> _What is needed_: Among the entries below, please repeat exactly and only the lines from the line containing "Z -> tm) es" to the line containing "if has_filter_range f", both lines included.
# # # #
(* ===== verification/Program.v ===== *)
(** The program as a function of the bytes of its files.

    [ActfSpec.main_writes] says what the program writes in terms of the events its
    generator yields, [StreamDecode.decoder_yields_stream] that these are the events of
    the specification of streams.  Put together: the output is the text of the merge of
    the streams that the metadata and the data files specify, in the range of time that is
    asked for.  With a range the decoders are sought, after they were read when a bound has no
    date; that this loses no event is [StreamRest]'s theorem. *)
From Stdlib Require Import Sorting.Sorted.
From S2P Require Import Prelude Common Libc Regex Error Breader Rng HashMap Clock FldCls Metadata Json JsonUtils CtfJson FldClsParse MetadataParse MetadataText MetadataInv.
From S2P Require Import RbTree Mappings MappingsTree Generator PrioQueue Muxer Filter Fld Arena Scalar Decoder DecoderInv DecoderPkt Samples MetadataSafe Print PrintSpec Tstamp Freader FreaderSpec Actf ActfSpec.
From S2P Require Import DecoderSpec FieldSpec StreamSpec StreamDecode StreamSeek StreamRest.
From stdpp Require Import strings list.
Open Scope Z_scope.

(** * The same events *)

Lemma Forall2_concat {A B} (R : A -> B -> Prop) xss yss : Forall2 (Forall2 R) xss yss -> Forall2 R (concat xss) (concat yss).
Proof. induction 1 as [|xs ys xss yss Hxy _ IH]; [constructor|]. exact (Forall2_app Hxy IH). Qed.

Section Same.
Context (e e' : event_ref) (Hs : same_ref e e').

Lemma same_seq_num : actf_pkt_seq_num (er_pkt e) = actf_pkt_seq_num (er_pkt e').
Proof. destruct Hs as (_ & (Hp & _) & _). by rewrite !guarded_seq_num, Hp. Qed.
Lemma same_disc : actf_pkt_disc_event_record_snapshot (er_pkt e) = actf_pkt_disc_event_record_snapshot (er_pkt e').
Proof. destruct Hs as (_ & (Hp & _) & _). by rewrite !guarded_disc, Hp. Qed.
Lemma same_pkt_props : pkt_props (er_pkt e) = pkt_props (er_pkt e').
Proof. destruct Hs as (_ & (_ & H1 & H2) & _). unfold pkt_props. by rewrite H1, H2. Qed.
Lemma same_tstamp : er_tstamp e = er_tstamp e'.
Proof. destruct Hs as (He & _). unfold er_tstamp. by rewrite He. Qed.
Lemma same_depth : event_depth e = event_depth e'.
Proof. unfold event_depth. rewrite same_pkt_props. by destruct Hs as (-> & _). Qed.
Lemma same_text {CD : Type} `{IC : Iconv CD} `{!IconvLaws CD} (localtime : Z -> tm) (q : actf_printer CD) : event_text localtime q e = event_text localtime q e'.
Proof. unfold event_text. rewrite same_pkt_props. destruct Hs as (-> & _ & ->). done. Qed.
End Same.

Lemma same_new_pkts es es' : Forall2 same_ref es es' -> forall last, new_pkts last es = new_pkts last es'.
Proof.
  induction 1 as [|e e' es es' He _ IH]; intros last; [done|]. cbn [new_pkts]. by rewrite (same_seq_num e e' He), (same_disc e e' He), IH.
Qed.

Lemma same_events_text {CD : Type} `{IC : Iconv CD} `{!IconvLaws CD} (localtime : Z -> tm) es es' :
  Forall2 same_ref es es' -> forall q : actf_printer CD, events_text localtime q es = events_text localtime q es'.
Proof.
  induction 1 as [|e e' es es' He _ IH]; intros q; [done|]. cbn [events_text]. rewrite (same_text e e' He). destruct (event_text localtime q e'); [|done].
  cbn [mbind option_bind]. rewrite IH. by destruct He as (-> & _).
Qed.

(** What a run writes is the same for the same events. *)
Lemma same_written {CD : Type} `{IC : Iconv CD} `{!IconvLaws CD} (localtime : Z -> tm) quiet pf es es' :
  Forall2 same_ref es es' ->
  stdout_of (CD := CD) localtime quiet pf es = stdout_of (CD := CD) localtime quiet pf es' /\
  forall failure, stderr_of quiet es failure = stderr_of quiet es' failure.
Proof.
  intros Hs. split.
  - unfold stdout_of. destruct quiet; [done|]. by apply same_events_text.
  - intros failure. unfold stderr_of. by rewrite (same_new_pkts es es' Hs), (Forall2_length _ _ _ Hs).
Qed.

(** ** Metadata that is parsed *)

Lemma metadata_parse_inv {json tok} `{JsonC json, !JsonCLaws json, Heap, Tokener json tok, QSort} : parse_inv metadata_parsed.
Proof.
  split.
  - intros n m n' Hi. by eapply metadata_init_parsed.
  - intros f s Hs. unfold actf_metadata_parse_fd. destruct (f_stat f) as [sz|]; [|done].
    revert s Hs. match goal with |- forall s, _ -> metadata_parsed (fst (snd (?m s))) => change (keeps (fun s : pstate => metadata_parsed (fst s)) m) end.
    apply keeps_bind; [intros s Hs; unfold with_alloc, st_zoom; by destruct (malloc (snd s))|]. intros _.
    destruct (f_read f); [apply nparse_kept|apply keeps_fail].
Qed.

(** * The program *)

(** The range with dates: those of the day of the first event. *)
Definition dated_range (r : actf_filter_time_range) (out : list event_ref) : option actf_filter_time_range :=
  if begin_has_date r && end_has_date r then Some r
  else match out with [] => None | e :: _ => shift_range (date_off (er_tstamp e)) r end.

(** The events of a run among those of the merge of the files. *)
Definition selected (f : flags) (out : list event_ref) : option (list event_ref) :=
  if has_filter_range f then (fun r => Filter.in_range er_tstamp r out) <$> dated_range (filter_range f) out else Some out.

Section Main.
Context {json tok : Type} `{JsonC json, !JsonCLaws json, Heap, Tokener json tok, QSort} {CD : Type} `{IC : Iconv CD} `{!IconvLaws CD}.
Context (localtime : Z -> tm) (mktime : tm -> option Z).
Context (metadata_error : actf_metadata -> option text) (opendir : string -> option os_dir) (open_message : text) (strerror : text).
Context (jn : nat -> list node) (je : nat -> list (list event_ref)) (Hjn : forall n, length (jn n) = n) (Hje : forall n, length (je n) = n).
Context (pm em : nat -> Z -> bool) (Hpm : forall n sz, pm n sz = true) (Hem : forall n sz, em n sz = true) (lf sf : nat).
Context (gen_error : active_gen -> option text) (flt_error : actf_filter actf_freader -> option text).
Notation gen := (stream_generator pm em lf sf).
Notation actf_main := (actf_main (H4 := gen) localtime mktime metadata_error opendir open_message strerror jn je gen_error flt_error).
Notation open_folders := (actf_freader_open_folders metadata_error opendir jn je).

(** A decoder at the begin of its file, with metadata that was parsed. *)
Definition fresh (s : stream) : Prop := s_dec s = actf_decoder_init (s_data s) 0 /\ metadata_parsed (s_md s).

Lemma opened_fresh paths o rd o1 : open_folders new_reader paths o = (Ok rd, o1) -> Forall fresh (all_decs (fr_dirs rd)).
Proof.
  intros E. pose proof (open_folders_run metadata_error opendir jn je metadata_parsed metadata_parse_inv new_reader paths o) as Hr. rewrite E in Hr.
  destruct Hr as [_ [(_ & -> & _)|(Hd & _ & _)]]; [constructor|]. unfold all_decs. apply Forall_concat, Forall_map. clear E.
  induction Hd as [|path cd paths' cds (d & _ & _ & Hp & _ & Hdecs) _ IH]; constructor; [|exact IH].
  rewrite Hdecs. apply Forall_map, Forall_true. intros b. by split.
Qed.

(** A data file whose bytes fit, with no alignment of 0 in its metadata. *)
Definition readable (s : stream) : Prop :=
  Forall is_byte (s_data s) /\ 8 * Z.of_nat (length (s_data s)) <= 2 ^ 62 /\ md_no_zero (s_md s).

(** The events that the bytes of a file specify; for a range of time they are in the order of
    time, and the file tells the truth about the ends of its packets. *)
Definition specifies (f : flags) (fuel : nat) (s : stream) (es : list event_ref) : Prop :=
  exists items, es = map (ref_of (s_data s)) items /\ spec_stream (s_md s) lf fuel (s_data s) = (items, Ok tt) /\
    (has_filter_range f = true -> truthful (s_md s) lf fuel (stream_start (s_data s)) = true /\ time_sorted er_tstamp es).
# # # #
> _Result_:
Lemma same_events_text {CD : Type} `{IC : Iconv CD} `{!IconvLaws CD} (localtime : Z -> tm) es es' :
  Forall2 same_ref es es' -> forall q : actf_printer CD, events_text localtime q es = events_text localtime q es'.
Proof.
  induction 1 as [|e e' es es' He _ IH]; intros q; [done|]. cbn [events_text]. rewrite (same_text e e' He). destruct (event_text localtime q e'); [|done].
  cbn [mbind option_bind]. rewrite IH. by destruct He as (-> & _).
Qed.

(** What a run writes is the same for the same events. *)
Lemma same_written {CD : Type} `{IC : Iconv CD} `{!IconvLaws CD} (localtime : Z -> tm) quiet pf es es' :
  Forall2 same_ref es es' ->
  stdout_of (CD := CD) localtime quiet pf es = stdout_of (CD := CD) localtime quiet pf es' /\
  forall failure, stderr_of quiet es failure = stderr_of quiet es' failure.
Proof.
  intros Hs. split.
  - unfold stdout_of. destruct quiet; [done|]. by apply same_events_text.
  - intros failure. unfold stderr_of. by rewrite (same_new_pkts es es' Hs), (Forall2_length _ _ _ Hs).
Qed.

(** ** Metadata that is parsed *)

Lemma metadata_parse_inv {json tok} `{JsonC json, !JsonCLaws json, Heap, Tokener json tok, QSort} : parse_inv metadata_parsed.
Proof.
  split.
  - intros n m n' Hi. by eapply metadata_init_parsed.
  - intros f s Hs. unfold actf_metadata_parse_fd. destruct (f_stat f) as [sz|]; [|done].
    revert s Hs. match goal with |- forall s, _ -> metadata_parsed (fst (snd (?m s))) => change (keeps (fun s : pstate => metadata_parsed (fst s)) m) end.
    apply keeps_bind; [intros s Hs; unfold with_alloc, st_zoom; by destruct (malloc (snd s))|]. intros _.
    destruct (f_read f); [apply nparse_kept|apply keeps_fail].
Qed.

(** * The program *)

(** The range with dates: those of the day of the first event. *)
Definition dated_range (r : actf_filter_time_range) (out : list event_ref) : option actf_filter_time_range :=
  if begin_has_date r && end_has_date r then Some r
  else match out with [] => None | e :: _ => shift_range (date_off (er_tstamp e)) r end.

(** The events of a run among those of the merge of the files. *)
Definition selected (f : flags) (out : list event_ref) : option (list event_ref) :=
  if has_filter_range f then (fun r => Filter.in_range er_tstamp r out) <$> dated_range (filter_range f) out else Some out.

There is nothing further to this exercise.